Northumbria University psychologist to introduce diners to the science behind food and drink

Diners will discover how the food on their plate can impact their brain function at a special dining experience during the British Science Festival in Newcastle.

Northumbria University biological psychologist, Professor David Kennedy, has teamed up with Newcastle restaurateur David Kennedy to introduce diners to the science behind their food and drink at an event called DK2: A Cerebral Celebration of Food and Science.

Blending the academic with the gastronomic, the dinner features a menu created from foods that research has found to have an effect on how the brain functions.

DK2 takes place at The Bridge restaurant in the Vermont Hotel, Newcastle, on Sunday 8 September.

Between each of the carefully chosen courses Professor Kennedy, Director of Northumbria's Brain, Performance and Nutrition Research Centre (BPNRC), and colleague Emma Wightman, lecturer in biological psychology, will explain to diners how the food they are eating affects the brain, drawing on the research undertaken at Northumbria and elsewhere. Chef Kennedy will describe how the courses have been prepared.

On the menu is heritage carrot soup with pine nuts and walnuts, escabeche of local mackerel, Northumbrian lamb with various kales, cauliflower and garlic, beetroot and chocolate cake, with foraged blackberries and crème fraiche. Wine, coffee and tea will also be served.

Professor Kennedy will describe the benefits of each of the ingredients:
• Carrots - carotenoids in carrots are converted into Vitamin A, required for the brain's physiological processes;
• Walnuts - rich in melatonin and essential fatty acids, walnuts might be a 'superfood' of the future, aiding brain function
• Chocolate & blackberries - contain cocoa-flavanols, anthocyanins and other polyphenols, which increase blood flow, potentially leading to improved cognitive performance.
• Kale & beetroot - contain nitrate which is converted to nitric oxide, a key neuro-modulator and signalling molecule that dilates blood vessels in the brain producing increased blood flow.
• Wine - resveratrol polyphenol, found in grapes and red wine, increases blood flow in the brain during task performance.
• Coffee & tea - caffeine increases alertness and concentration whilst L-theanine, an amino acid found in tea, modifies the negative effects of caffeine on blood pressure and may potentiate its cognitive effects.
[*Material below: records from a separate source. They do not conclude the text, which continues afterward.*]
(* ===== verification/MmWitnesses.v ===== *)
(** Concrete runs of the memory manager: the hypotheses of its theorems hold
    for histories that are computed here. *)

From stdpp Require Import base numbers list gmap.
From S2P Require Import Prelude.
From S2P Require Import MmBitset.
From S2P Require Import MmBins.
From S2P Require Import MmChunk.
From S2P Require Import MmRuns.
From S2P Require Import MmSlots.
From S2P Require Import MmHeap.
From S2P Require Import MmGc.
From S2P Require Import MmPages.
From S2P Require Import MmAlloc.
From S2P Require Import MmHuge.
From S2P Require Import MmRegions.
From S2P Require Import MmHugeOps.
From S2P Require Import MmClient.
From S2P Require Import MmCopy.
From S2P Require Import MmRealloc.
From S2P Require Import MmLimit.
From S2P Require Import MmHistory.

Lemma zend_mm_small_size_to_bin_correct_witness :
  (0 <= 100 <= ZEND_MM_MAX_SMALL_SIZE) /\ zend_mm_small_size_to_bin 100 = 10 /\
  let b := zend_mm_small_size_to_bin 100 in
  is_bin b /\ 100 <= bin_data_size b /\
  (forall b', is_bin b' -> 100 <= bin_data_size b' -> b <= b') /\
  (64 < 100 -> 4 * (bin_data_size b - 100) < 100) /\
  bin_data_size b * bin_elements b <= bin_pages b * ZEND_MM_PAGE_SIZE < bin_data_size b * (bin_elements b + 1).
Proof.
  assert (0 <= 100 <= ZEND_MM_MAX_SMALL_SIZE) as H by (unfold ZEND_MM_MAX_SMALL_SIZE; lia).
  split; [exact H|]. split; [vm_compute; reflexivity|]. exact (zend_mm_small_size_to_bin_correct 100 H).
Defined.

(** * Pages *)

Definition alloc_or (c : zend_mm_chunk) (n : Z) : zend_mm_chunk :=
  match alloc_in_chunk c n with Some (_, c') => c' | None => c end.
Definition free_or (c : zend_mm_chunk) (s : Z) : zend_mm_chunk :=
  match free_in_chunk c (s * ZEND_MM_PAGE_SIZE) with Some (Released c' _) => c' | _ => c end.
Definition resize_or (c : zend_mm_chunk) (s size : Z) : zend_mm_chunk :=
  match realloc_large c (s * ZEND_MM_PAGE_SIZE) size with Some (InPlace c') => c' | _ => c end.

(** Three pages at 1, two at 4, 70 at 6; the first run is released, the second one shrinks. *)
Definition chunk1 := alloc_or fresh_chunk 3.
Definition chunk2 := alloc_or chunk1 2.
Definition chunk3 := alloc_or chunk2 70.
Definition chunk4 := free_or chunk3 1.
Definition chunk5 := resize_or chunk4 4 4000.
Definition runs3 : gmap Z run := <[6 := Large 70]> (<[4 := Large 2]> (<[1 := Large 3]> ∅)).
Definition runs5 : gmap Z run := <[4 := Large (pages_of 4000)]> (delete 1 runs3).

Lemma chunk_history : rtc page_step (fresh_chunk, ∅) (chunk5, runs5).
Proof.
  eapply rtc_l; [apply (MmRuns.step_alloc _ _ 3 1 chunk1); [lia|vm_compute; reflexivity]|].
  eapply rtc_l; [apply (MmRuns.step_alloc _ _ 2 4 chunk2); [lia|vm_compute; reflexivity]|].
  eapply rtc_l; [apply (MmRuns.step_alloc _ _ 70 6 chunk3); [lia|vm_compute; reflexivity]|].
  eapply rtc_l; [apply (MmRuns.step_free _ _ 1 3 chunk4); vm_compute; reflexivity|].
  eapply rtc_l; [apply (step_resize _ _ 4 2 4000 chunk5); vm_compute; reflexivity|]. apply rtc_refl.
Qed.

Lemma free_in_chunk_correct_witness :
  chunk_ok chunk5 runs5 /\ runs5 !! 6 = Some (Large 70) /\
  (exists c', free_in_chunk chunk5 (6 * ZEND_MM_PAGE_SIZE) = Some (Released c' 70) /\ chunk_ok c' (delete 6 runs5) /\
     free_in_chunk c' (6 * ZEND_MM_PAGE_SIZE) = Some Corrupted) /\
  forall o, 0 < o < ZEND_MM_PAGE_SIZE -> free_in_chunk chunk5 (6 * ZEND_MM_PAGE_SIZE + o) = Some Corrupted.
Proof.
  pose proof (reachable_ok _ _ chunk_history) as Hc.
  assert (runs5 !! 6 = Some (Large 70)) as Hr by (vm_compute; reflexivity).
  split; [exact Hc|]. split; [exact Hr|]. exact (free_in_chunk_correct chunk5 runs5 6 (Large 70) Hc Hr).
Defined.

Lemma chunk_pages_safe_witness :
  rtc page_step (fresh_chunk, ∅) (chunk5, runs5) /\
  (exists r c', alloc_in_chunk chunk5 3 = Some (r, c') /\
     match r with
     | Some s => (exists k, best_run (free_map chunk5) 3 s k) /\ forall p, s <= p < s + 3 -> ~ owned runs5 p
     | None => forall s k, free_run (free_map chunk5) s k -> k < 3
     end).
Proof.
  split; [exact chunk_history|].
  destruct (chunk_pages_safe chunk5 runs5 chunk_history) as (_ & _ & _ & _ & H & _). apply H. lia.
Defined.

(** * The heap *)

#[global] Instance chunk_addr_dec a : Decision (chunk_addr a).
Proof. unfold chunk_addr. apply _. Defined.

(** A system that maps the regions one after the other. *)
Definition next_region (n : nat) (used : list (Z * Z)) (size : Z) : option Z :=
  let a := (Z.of_nat n + 1) * 2 ^ 30 in
  if decide ((0 < a /\ a mod ZEND_MM_CHUNK_SIZE = 0 /\ a + size <= 2 ^ 64) /\ Forall (fun r => a + size <= r.1 \/ r.1 + r.2 <= a) used)
  then Some a else None.
Definition always_cached (n : Z) : bool := true.

Lemma next_region_ok n used size a : next_region n used size = Some a -> 0 < size ->
  0 < a /\ a mod ZEND_MM_CHUNK_SIZE = 0 /\ a + size <= 2 ^ 64 /\
  forall b k, (b, k) ∈ used -> a + size <= b \/ b + k <= a.
Proof.
  unfold next_region. intros E Hs. case_decide as H; [|done]. injection E as <-. destruct H as [(H1 & H2 & H3) H4].
  do 3 (split; [done|]). intros b k Hb. rewrite Forall_forall in H4. apply (H4 (b, k) Hb).
Qed.

Definition heap0 : mm chunk_heap := zend_mm_init ZEND_MM_CHUNK_SIZE 0x1234567890abcdef (fun _ => 0).
Definition alloc_after (size : Z) (s : mm chunk_heap) : mm chunk_heap := default heap0 (snd <$> zend_mm_alloc_heap next_region always_cached size s).
Definition free_after (p : Z) (s : mm chunk_heap) : mm chunk_heap := default heap0 (snd <$> zend_mm_free_heap always_cached p s).
Definition realloc_after (p size : Z) (s : mm chunk_heap) : mm chunk_heap :=
  default heap0 (snd <$> zend_mm_realloc_heap next_region always_cached p size false size s).
Definition limit_after (memory_limit : Z) (s : mm chunk_heap) : mm chunk_heap := default heap0 (snd <$> zend_set_memory_limit memory_limit s).

Lemma fst_eq {A B} (r : option (A * B)) o d : fst <$> r = Some o -> r = Some (o, default d (snd <$> r)).
Proof. destruct r as [[o' s]|]; [|done]. by intros [= ->]. Qed.

Definition heap_steps := rtc (mm_step next_region always_cached) (heap0, ∅).

Lemma alloc_history s live size p n : heap_steps (s, live) -> 0 <= size < 2 ^ 64 ->
  fst <$> zend_mm_alloc_heap next_region always_cached size s = Some (AllocPtr p) -> zend_mm_size p (alloc_after size s) = Some (Ret n) ->
  heap_steps (alloc_after size s, <[p := n]> live).
Proof. intros H Hs E Hn. eapply rtc_r; [exact H|]. eapply MmHistory.step_alloc; [exact Hs| |exact Hn]. by apply fst_eq. Qed.

Lemma free_history s live p n : heap_steps (s, live) -> live !! p = Some n ->
  fst <$> zend_mm_free_heap always_cached p s = Some FreeDone -> heap_steps (free_after p s, delete p live).
Proof. intros H Hp E. eapply rtc_r; [exact H|]. eapply MmHistory.step_free; [exact Hp|]. by apply fst_eq. Qed.

Lemma realloc_history s live p n size q k : heap_steps (s, live) -> live !! p = Some n -> 0 <= size < 2 ^ 64 ->
  fst <$> zend_mm_realloc_heap next_region always_cached p size false size s = Some (AllocPtr q) -> zend_mm_size q (realloc_after p size s) = Some (Ret k) ->
  heap_steps (realloc_after p size s, <[q := k]> (delete p live)).
Proof. intros H Hp Hs E Hk. eapply rtc_r; [exact H|]. eapply step_realloc; [exact Hp|exact Hs| |by apply fst_eq|exact Hk]. lia. Qed.

Lemma limit_history s live memory_limit ok : heap_steps (s, live) -> 0 <= memory_limit < 2 ^ 64 ->
  fst <$> zend_set_memory_limit memory_limit s = Some ok -> heap_steps (limit_after memory_limit s, live).
Proof. intros H Hs E. eapply rtc_r; [exact H|]. eapply step_limit; [exact Hs|]. by apply fst_eq. Qed.

Ltac alloc_step := eapply alloc_history; [|lia|vm_compute; reflexivity|vm_compute; reflexivity].
Ltac free_step := eapply free_history; [|vm_compute; reflexivity|vm_compute; reflexivity].

(** A block of 100 bytes, one of 5000 bytes, a second one of 100 bytes; a write
    into the first; the second is released; then a chunk is filled, and a huge
    block of 3000000 bytes follows. *)
Definition block1 : Z := ZEND_MM_CHUNK_SIZE + 4096.
Definition block2 : Z := ZEND_MM_CHUNK_SIZE + 2 * 4096.
Definition block3 : Z := block1 + 112.
Definition block6 : Z := ZEND_MM_CHUNK_SIZE + 2 * 4096.
Definition block7 : Z := 2 * 2 ^ 30 + 4096.
Definition block8 : Z := 3 * 2 ^ 30.
Definition heap3 := alloc_after 100 (alloc_after 5000 (alloc_after 100 heap0)).
Definition heap4 : mm chunk_heap := set_mem (fset (mem heap3) (block1 + 8) 42) heap3.
Definition heap5 := free_after block2 heap4.
Definition heap8 := alloc_after 3000000 (alloc_after 2000000 (alloc_after 2000000 heap5)).
Definition live3 : gmap Z Z := <[block3 := 112]> (<[block2 := 8192]> (<[block1 := 112]> ∅)).
Definition live8 : gmap Z Z := <[block8 := 3002368]> (<[block7 := 2002944]> (<[block6 := 2002944]> (delete block2 live3))).

Lemma heap_history3 : heap_steps (heap3, live3).
Proof. unfold heap3, live3. alloc_step. alloc_step. alloc_step. apply rtc_refl. Qed.

Lemma heap_history5 : heap_steps (heap5, delete block2 live3).
Proof.
  unfold heap5. free_step. unfold heap4. eapply rtc_r; [exact heap_history3|]. eapply step_write with block1 112; [vm_compute; reflexivity|lia].
Qed.

Lemma heap_history8 : heap_steps (heap8, live8).
Proof. unfold heap8, live8. alloc_step. alloc_step. alloc_step. exact heap_history5. Qed.

Lemma main_chunk_addr : chunk_addr ZEND_MM_CHUNK_SIZE.
Proof. split; vm_compute; [reflexivity|split; [reflexivity|discriminate]]. Qed.

Lemma zend_mm_heap_safe_witness :
  heap_steps (heap8, live8) /\ live8 !! block8 = Some 3002368 /\
  zend_mm_size block8 heap8 = Some (Ret 3002368) /\
  (exists r s', zend_mm_alloc_heap next_region always_cached 4000000 heap8 = Some (r, s') /\ same_contents heap8 s' live8 /\
     match r with
     | AllocPtr p => exists n, 4000000 <= n /\ new_block s' live8 p n
     | AllocNoMemory => exists s'', zend_mm_gc always_cached s' = Some (Ret 0, s'')
     | AllocOverflow => 2 ^ 64 - REAL_PAGE_SIZE < 4000000
     | AllocPanic => False
     end) /\
  exists s', zend_mm_free_heap always_cached block8 heap8 = Some (FreeDone, s') /\ same_contents heap8 s' (delete block8 live8).
Proof.
  destruct (zend_mm_heap_safe next_region always_cached next_region_ok _ _ _ _ _ main_chunk_addr heap_history8) as (Hs & _ & Ha & Hf).
  assert (live8 !! block8 = Some 3002368) as Hl by (vm_compute; reflexivity).
  split; [exact heap_history8|]. split; [exact Hl|]. split; [apply (Hs _ _ Hl)|]. split; [apply Ha; lia|]. apply (Hf _ _ Hl).
Defined.

(** The block with the write grows to 200 bytes and to 5000000 bytes: it moves both times. *)
Definition heap9 := realloc_after block1 200 heap8.
Definition block9 : Z := ZEND_MM_CHUNK_SIZE + 492 * 4096.
Definition live9 : gmap Z Z := <[block9 := 224]> (delete block1 live8).

Lemma heap_history9 : heap_steps (heap9, live9).
Proof. unfold heap9, live9. eapply realloc_history; [exact heap_history8|vm_compute; reflexivity|lia|vm_compute; reflexivity|vm_compute; reflexivity]. Qed.

Lemma zend_mm_realloc_heap_correct_witness :
  heap_steps (heap9, live9) /\ live9 !! block9 = Some 224 /\
  exists q s', zend_mm_realloc_heap next_region always_cached block9 5000000 false 5000000 heap9 = Some (AllocPtr q, s') /\
    byte_at (mem s') (q + 8) = 42.
Proof.
  assert (live9 !! block9 = Some 224) as Hl by (vm_compute; reflexivity).
  split; [exact heap_history9|]. split; [exact Hl|].
  destruct (zend_mm_realloc_heap_correct next_region always_cached next_region_ok _ _ _ _ _ block9 224 5000000 false 5000000 main_chunk_addr heap_history9 Hl)
    as (r & s' & E & Hr); [lia|lia|].
  assert (exists q, fst <$> zend_mm_realloc_heap next_region always_cached block9 5000000 false 5000000 heap9 = Some (AllocPtr q)) as [q H] by (eexists; vm_compute; reflexivity).
  rewrite E in H. injection H as ->. exists q, s'. split; [exact E|]. destruct Hr as (_ & _ & Hb). rewrite (Hb 8) by lia. vm_compute. reflexivity.
Defined.

(** Both blocks of the first run are released: it is idle. *)
Definition heap11 := free_after block3 heap9.
Definition live11 : gmap Z Z := delete block3 live9.

Lemma heap_history11 : heap_steps (heap11, live11).
Proof. unfold heap11, live11. free_step. exact heap_history9. Qed.

Lemma zend_mm_gc_correct_witness :
  heap_steps (heap11, live11) /\
  exists s', zend_mm_gc always_cached heap11 = Some (Ret 4096, s') /\ same_contents heap11 s' live11 /\
    exists s'', zend_mm_gc always_cached s' = Some (Ret 0, s'').
Proof.
  split; [exact heap_history11|].
  destruct (zend_mm_gc_correct next_region always_cached next_region_ok _ _ _ _ _ main_chunk_addr heap_history11) as (n & s' & fr & runs & nodes & E & Hm & _ & _ & _ & _ & H2).
  assert (fst <$> zend_mm_gc always_cached heap11 = Some (Ret 4096)) as H by (vm_compute; reflexivity).
  rewrite E in H. injection H as ->. exists s'. split; [exact E|]. split; [exact Hm|exact H2].
Defined.

(** * The memory limit *)

(** The second chunk is released and cached.  To release it is enough for a
    limit of 5100000 bytes, which is reported as set and is not. *)
Definition heap12 := free_after block7 heap11.
Definition live12 : gmap Z Z := delete block7 live11.

Lemma heap_history12 : heap_steps (heap12, live12).
Proof. unfold heap12, live12. free_step. exact heap_history11. Qed.

Lemma zend_set_memory_limit_correct_witness :
  heap_steps (heap12, live12) /\ real_size (MmSlots.pages heap12) = 7196672 /\
  exists s', zend_set_memory_limit 5100000 heap12 = Some (true, s') /\ real_size (MmSlots.pages s') <= 5100000 /\
    limit (MmSlots.pages s') = 2 ^ 63 - 1.
Proof.
  split; [exact heap_history12|]. split; [vm_compute; reflexivity|].
  destruct (zend_set_memory_limit_correct next_region always_cached next_region_ok _ _ _ _ _ 5100000 main_chunk_addr heap_history12)
    as (ok & s' & E & _ & _ & Eok & Hr & _ & Hl); [lia|].
  assert (ok = true) as -> by (rewrite Eok; vm_compute; reflexivity). exists s'. split; [exact E|]. split; [by apply Hr|].
  rewrite Hl. vm_compute. reflexivity.
Defined.

(** The first chunk is full, and the limit leaves room for a huge block of two
    chunks, but not for the chunk of its node. *)
Definition heap_full := limit_after (3 * ZEND_MM_CHUNK_SIZE) (alloc_after (511 * 4096) heap0).
Definition heap_over := alloc_after (2 * ZEND_MM_CHUNK_SIZE) heap_full.
Definition live_over : gmap Z Z := <[2 ^ 31 := 2 * ZEND_MM_CHUNK_SIZE]> (<[ZEND_MM_CHUNK_SIZE + 4096 := 511 * 4096]> ∅).

Lemma heap_history_over : heap_steps (heap_over, live_over).
Proof.
  unfold heap_over, live_over. eapply alloc_history; [|unfold ZEND_MM_CHUNK_SIZE; lia|vm_compute; reflexivity|vm_compute; reflexivity].
  unfold heap_full. eapply limit_history with true; [|unfold ZEND_MM_CHUNK_SIZE; lia|vm_compute; reflexivity].
  alloc_step. apply rtc_refl.
Qed.

(** The memory limit can be passed.  After this history - a block that
    fills the first chunk, a limit of three chunks, a huge block of two chunks -
    four chunks are in use: the limit is checked before the node of the huge
    block takes a chunk of its own.  The difference [limit - real_size] has then
    wrapped around, and requests far beyond the limit pass its check. *)
Lemma memory_limit_passed : heap_steps (heap_over, live_over) /\
  limit (MmSlots.pages heap_over) = 3 * ZEND_MM_CHUNK_SIZE /\ real_size (MmSlots.pages heap_over) = 4 * ZEND_MM_CHUNK_SIZE /\
  check_limit always_cached (2 ^ 62) heap_over = Some (Ret (), heap_over) /\
  exists p s', zend_mm_alloc_heap next_region always_cached (2 ^ 62) heap_over = Some (AllocPtr p, s') /\
    limit (MmSlots.pages s') < real_size (MmSlots.pages s').
Proof.
  split; [exact heap_history_over|]. split; [vm_compute; reflexivity|]. split; [vm_compute; reflexivity|].
  split; [vm_compute; reflexivity|]. eexists _, _. split; [vm_compute; reflexivity|]. vm_compute. reflexivity.
Qed.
Professor Kennedy said: "In Western society we tend to eat a lot of high energy but nutritionally poor foods. Therefore we have deficiencies in vitamins and other micronutrients. The best way to get these is by eating good healthy food. These foods all have a positive effect on brain function.

"The best way to get the things the brain needs to function well is by eating a balanced diet but, where people find this difficult, vitamin supplements can help to fill in the gaps. Our research work at Northumbria University looks at supplements and their effect on brain function.

"The message we want diners to take away from this session is the importance of eating more of the healthy foods in their daily diet. This event will also give them tips on how to cook them too!"

During the event Emma Wightman, lecturer in biological psychology at Northumbria, will demonstrate the brain imaging technique using near-infrared spectroscopy - a non-invasive assessment of brain function using infrared light to detect changes in blood haemoglobin concentrations associated with neural activity.

She will also describe her own research showing that red wine - polyphenol resveratrol - increased cerebral blood flow in study participants.